> _PROBLEM TO SOLVE_
Would you output the entries below only from the line containing "destruct (flow_ack cfg" through the line containing "split; [exact Hf'|done|]. simpl. apply Forall2_insert;", exactly as they stand and with both ends included?

INPUT DATA Start Marker

(* ===== verification/SystemInv.v ===== *)
(** * The invariant of the system

    Every step of [System.sys_step] keeps [System.sys_inv]: sending and
    receiving orders and handling acknowledgements are steps of the protocol,
    a round of the stock's thread is a step of the protocol together with a
    run of the engine, and handling a trade only changes the trader's hooks
    and files. *)

From stdpp Require Import gmap relations.
From S2P Require Import Prelude Double Bytes Config Types StdHeap DeclBook StockExchange.
From S2P Require Import MatchSpec Matching MatchProps OrderedCommit EngineSafety EngineProps RunBounds.
From S2P Require Import BlockQueue SlidingWindow Messages Exchange Trader TraderProps.
From S2P Require Import TradeReceiver TradeReceiverProps Protocol StockFlow System.
#[local] Open Scope Z_scope.

Section inv.
Context `{HeapLib} `{FileIO} (Hio : reliable_io) (cfg : Config) (code total : Z) (inputs : list Order).
Context (Hcode : 1 <= code <= stock_num cfg) (Hstocks : stock_num cfg <= INT_MAX).
Context (Htotal : total < INT_MAX) (HW : 0 < sliding_window_size cfg).
Context (Hinputs : inputs_ok code inputs).

Abbreviation inv := (sys_inv cfg code total inputs).
Abbreviation engine_trades := (fun os => (spec_run code (mkAbs [] []) os).1).

Lemma code_int : is_int code = true.
Proof using Hcode Hstocks. apply is_int_spec. unfold INT_MIN, INT_MAX in *. lia. Qed.

Lemma inv_link a c w next items t l :
  inv a c w next items -> links c !! t = Some l ->
  exists x got evs, traders a !! t = Some x /\ link_rel cfg code (engine_trades (delivered a)) x l got evs.
Proof using Type.
  intros Hi Hl. destruct (Forall2_lookup_r _ _ _ _ _ (si_links _ _ _ _ _ _ _ _ _ Hi) Hl) as (x & Hx & got & evs & Hrel).
  by exists x, got, evs.
Qed.

(** ** Sending an order *)
Lemma send_inv a c w next items t l o rest start o' pad :
  inv a c w next items ->
  links c !! t = Some l -> l_todo l = o :: rest -> get_sliding_window_start (l_info l) code = Done start ->
  check_order (l_ctl l) (l_info l) o (start + sliding_window_size cfg) (code - 1) = Done (true, o') ->
  length pad = pod_pad pod_Order ->
  exists a', inv a' (mkSystem (<[t := link_sent l rest (order_msg pad o')]> (links c)) (exchange c)) w next items.
Proof using Hinputs.
  intros Hi Hl Htodo Hstart Hcheck Hpad.
  destruct (inv_link _ _ _ _ _ _ _ Hi Hl) as (x & got & evs & Hx & Hrel).
  destruct Hrel as [Ectl Etodo Einfo Hout Hchan Hacks Htr Hev Hr Hh]. destruct Hi as [Hf He Hls].
  assert (Hin : o ∈ inputs).
  { apply (proj1 (Forall_lookup _ _) (fi_todo _ _ _ _ _ _ _ _ _ Hf) t x Hx). rewrite Etodo, Htodo. left. }
  pose proof (check_order_sent _ _ _ _ _ _ Hcheck) as Hsent.
  destruct (check_order_same _ _ _ _ _ _ Hcheck) as (_ & _ & Hlim).
  rewrite <- Einfo in Hstart. rewrite <- Etodo in Htodo.
  exists (mkSys (<[t := set_sent x rest o']> (traders a)) (exch a) (delivered a)).
  split; simpl; [by eapply flow_send|done|].
  apply Forall2_insert; [done|]. exists got, evs. split; simpl; try done.
  apply Forall2_app; [done|]. constructor; [|done]. split; [|by exists pad].
  by destruct (sent_ok code inputs Hinputs o o' Hin Hsent) as (_ & ? & _).
Qed.

(** ** Receiving an order *)
Lemma receive_inv a c w next items t l msg q :
  inv a c w next items -> links c !! t = Some l -> order_chan l = msg :: q ->
  exists e' a' w' items', handle_order_msg cfg (exchange c) msg = Done e' /\
    inv a' (mkSystem (<[t := link_taken l q]> (links c)) e') w' next items'.
Proof using Htotal.
  intros Hi Hl Hq. destruct (inv_link _ _ _ _ _ _ _ Hi Hl) as (x & got & evs & Hx & Hrel).
  destruct Hrel as [Ectl Etodo Einfo Hout Hchan Hacks Htr Hev Hr Hh]. destruct Hi as [Hf He Hls].
  rewrite Hq in Hout. apply Forall2_cons_inv_r in Hout as (o & rest & Hmsg & Hout & Eout).
  destruct (flow_receive cfg code sent_as total inputs Htotal a w next items t x o rest Hf Hx Eout) as (w' & E & Hf').
  rewrite (handle_order_msg_one _ _ o) by done. rewrite <- He, E.
  eexists _, _, w', _. split; [done|]. split; simpl; [exact Hf'|done|].
  apply Forall2_insert; [done|]. by exists got, evs.
Qed.

(** ** A round of the stock's thread *)
Lemma told_link ts ts' ack x l got evs st st' os :
  link_rel cfg code ts x l got evs ->
  produced st = ts -> produced st' = ts ++ ts' ->
  (forall y, ack = Some y -> event_ok code (EAck y)) -> ts ++ ts' = engine_trades os ->
  exists got evs, link_rel cfg code (engine_trades os) (push_ack ack x)
    (link_told (round_msgs ack st st') l) got evs.
Proof using Type.
  intros [Ectl Etodo Einfo Hout Hchan Hacks Htr Hev Hr Hh] Est Est' Hack <-.
  exists got, (evs ++ map EAck (option_list ack) ++ map ETrade ts'). split; simpl; try done.
  - rewrite Hchan. unfold round_msgs. rewrite Est, Est', drop_app_length, !map_app, !map_map. done.
  - by rewrite !acks_of_app, acks_of_acks, acks_of_trades, app_nil_r, Hacks.
  - by rewrite !trades_of_app, trades_of_acks, trades_of_trades, <- Htr, <- app_assoc.
  - apply Forall_app. split; [done|]. apply Forall_app. split.
    + destruct ack; simpl; [constructor; [by apply Hack|]|]; constructor.
    + by apply Forall_map, Forall_true.
Qed.

Lemma round_inv a c w next items :
  inv a c w next items ->
  exists ack e' st st' a' w' next' items',
    stock_exchange (exchange c) !! code = Some st /\ stock_round (exchange c) code = Done (ack, e') /\
    stock_exchange e' !! code = Some st' /\
    inv a' (mkSystem (map (link_told (round_msgs ack st st')) (links c)) e') w' next' items' /\
    next <= next' /\ (is_Some (items !! next) -> next < next').
Proof using Hcode Hstocks Hinputs Htotal.
  intros [Hf He Hls].
  destruct (flow_round cfg code sent_as total inputs code_int Htotal Hinputs (fun _ _ Hs => Hs) a w next items Hf)
    as (os & ack & st & st' & ts & w' & items' & Hst & E & Hts & Etr & Hprod & Hack & Hf' & Hne).
  rewrite He in *. eexists ack, _, st, st', _, w', (next + Z.of_nat (length os)), items'.
  split; [done|]. split; [exact E|]. split; [simpl; by rewrite lookup_insert_eq|]. split; [|split; [lia|]].
  - split; [exact Hf'|done|]. simpl. apply Forall2_fmap_2. eapply Forall2_impl; [exact Hls|].
    intros x l (got & evs & Hrel). eapply told_link; [exact Hrel|exact Hprod| |exact Hack|by symmetry].
    by rewrite Hts, Hprod.
  - intros Hs. specialize (Hne Hs). destruct os; [done|simpl; lia].
Qed.

(** ** Handling a message of the trade channel *)
Lemma report_inv a c w next items t l msg q :
  inv a c w next items -> links c !! t = Some l -> trade_chan l = msg :: q ->
  exists r' s' a', handle_msg (l_recv l) (l_info l) msg = Done (r', s') /\
    inv a' (mkSystem (<[t := link_heard l r' s' q]> (links c)) (exchange c)) w next items.
Proof using Hcode Hstocks Hinputs Hio.
  intros Hi Hl Hq. destruct (inv_link _ _ _ _ _ _ _ Hi Hl) as (x & got & evs & Hx & Hrel).
  destruct Hrel as [Ectl Etodo Einfo Hout Hchan Hacks Htr Hev Hr Hh]. destruct Hi as [Hf He Hls].
  destruct (flow_trades cfg code sent_as total inputs code_int Hinputs (fun _ _ Hs => Hs) _ _ _ _ Hf) as [Hgood Hcount].
  rewrite Hq in Hchan. destruct evs as [|[ack|tr] evs]; [done| |]; injection Hchan as -> Hchan;
    inversion_clear Hev as [|? ? Hev1 Hev'].
  - destruct Hev1 as (id & -> & Hid & Hlt). simpl in Hacks.
    destruct (flow_ack cfg code sent_as total inputs a w next items t x _ _ Hf Hx Hacks) as (s' & E & Hf').
    simpl in E. rewrite Einfo in E. exists (l_recv l), s'. eexists.
    cbn [event_msg]. rewrite handle_ack_msg by (done || apply code_int). rewrite E. split; [done|].
    split; [exact Hf'|done|]. simpl. apply Forall2_insert; [done|]. exists got, evs.
    split; simpl; try done. by eapply update_start_hooks.
  - simpl in Hacks, Htr.
    assert (Htr' : (got ++ [tr]) ++ trades_of evs = engine_trades (delivered a)) by (by rewrite <- app_assoc).
    assert (Htg : trade_good code tr).
    { rewrite Forall_forall in Hgood. apply Hgood. rewrite <- Htr', <- app_assoc. apply elem_of_app. right. left. }
    destruct Htg as (Hval & Hcd & _).
    destruct (process_trade_law Hio (stock_num cfg) got (l_recv l) (l_info l) tr Hr Hh)
      as (r' & s' & E & Hr' & Hh' & Hstart & _); [lia|done| |].
    { rewrite <- Htr, length_app in Hcount. simpl in Hcount. pose proof (by_code_length (t_stk_code tr) got).
      unfold INT_MAX in *. lia. }
    exists r', s', (mkSys (<[t := set_acked x s' (ackq x)]> (traders a)) (exch a) (delivered a)).
    cbn [event_msg]. rewrite handle_trade_msg by done. split; [done|]. split; simpl; [|done|].
    + eapply flow_same; [exact Hf| |done|done|done]. simpl.
      rewrite <- (list_insert_id (traders a) t x Hx) at 1. apply Forall2_insert; [by apply Forall_Forall2_diag, Forall_true|].
      split_and!; try done. simpl. unfold get_sliding_window_start. by rewrite Hstart, Einfo.
    + apply Forall2_insert; [done|]. by exists (got ++ [tr]), evs.
Qed.

(** ** Every step keeps the invariant *)
Definition reachable (c : system) : Prop := exists a w next items, inv a c w next items.

Lemma step_reachable c c' : reachable c -> sys_step cfg code c c' -> reachable c'.
Proof using Hcode Hstocks Hinputs Hio Htotal HW.
  intros (a & w & next & items & Hi) Hs.
  destruct Hs as [c t l o rest start o' pad Hl Htodo Hstart Hcheck Hpad|c t l msg q e' Hl Hq E
    |c ack e' st st' Hst E Hst'|c t l msg q r' s' Hl Hq E].
  - destruct (send_inv a c w next items t l o rest start o' pad) as [a' Ha']; [eassumption..|]. by exists a', w, next, items.
  - destruct (receive_inv a c w next items t l msg q) as (e2 & a' & w' & items' & E2 & Hi'); [done..|].
    rewrite E in E2. injection E2 as ->. by exists a', w', next, items'.
  - destruct (round_inv a c w next items Hi) as (ack2 & e2 & st2 & st2' & a' & w' & next' & items' & Hst2 & E2 & Hst2' & Hi' & _).
    rewrite Hst in Hst2. injection Hst2 as <-. rewrite E in E2. injection E2 as <- <-.
    rewrite Hst' in Hst2'. injection Hst2' as <-. by exists a', w', next', items'.
  - destruct (report_inv a c w next items t l msg q) as (r2 & s2 & a' & E2 & Hi'); [done..|].
    rewrite E in E2. injection E2 as -> ->. by exists a', w, next, items.
Qed.

Lemma run_reachable c c' : reachable c -> rtc (sys_step cfg code) c c' -> reachable c'.
Proof using Hcode Hstocks Hinputs Hio Htotal HW. intros Hr Hs. induction Hs; eauto using step_reachable. Qed.
End inv.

INPUT DATA End Marker

> _WRITTEN SOLUTION_
    destruct (flow_ack cfg code sent_as total inputs a w next items t x _ _ Hf Hx Hacks) as (s' & E & Hf').
    simpl in E. rewrite Einfo in E. exists (l_recv l), s'. eexists.
    cbn [event_msg]. rewrite handle_ack_msg by (done || apply code_int). rewrite E. split; [done|].
    split; [exact Hf'|done|]. simpl. apply Forall2_insert; [done|]. exists got, evs.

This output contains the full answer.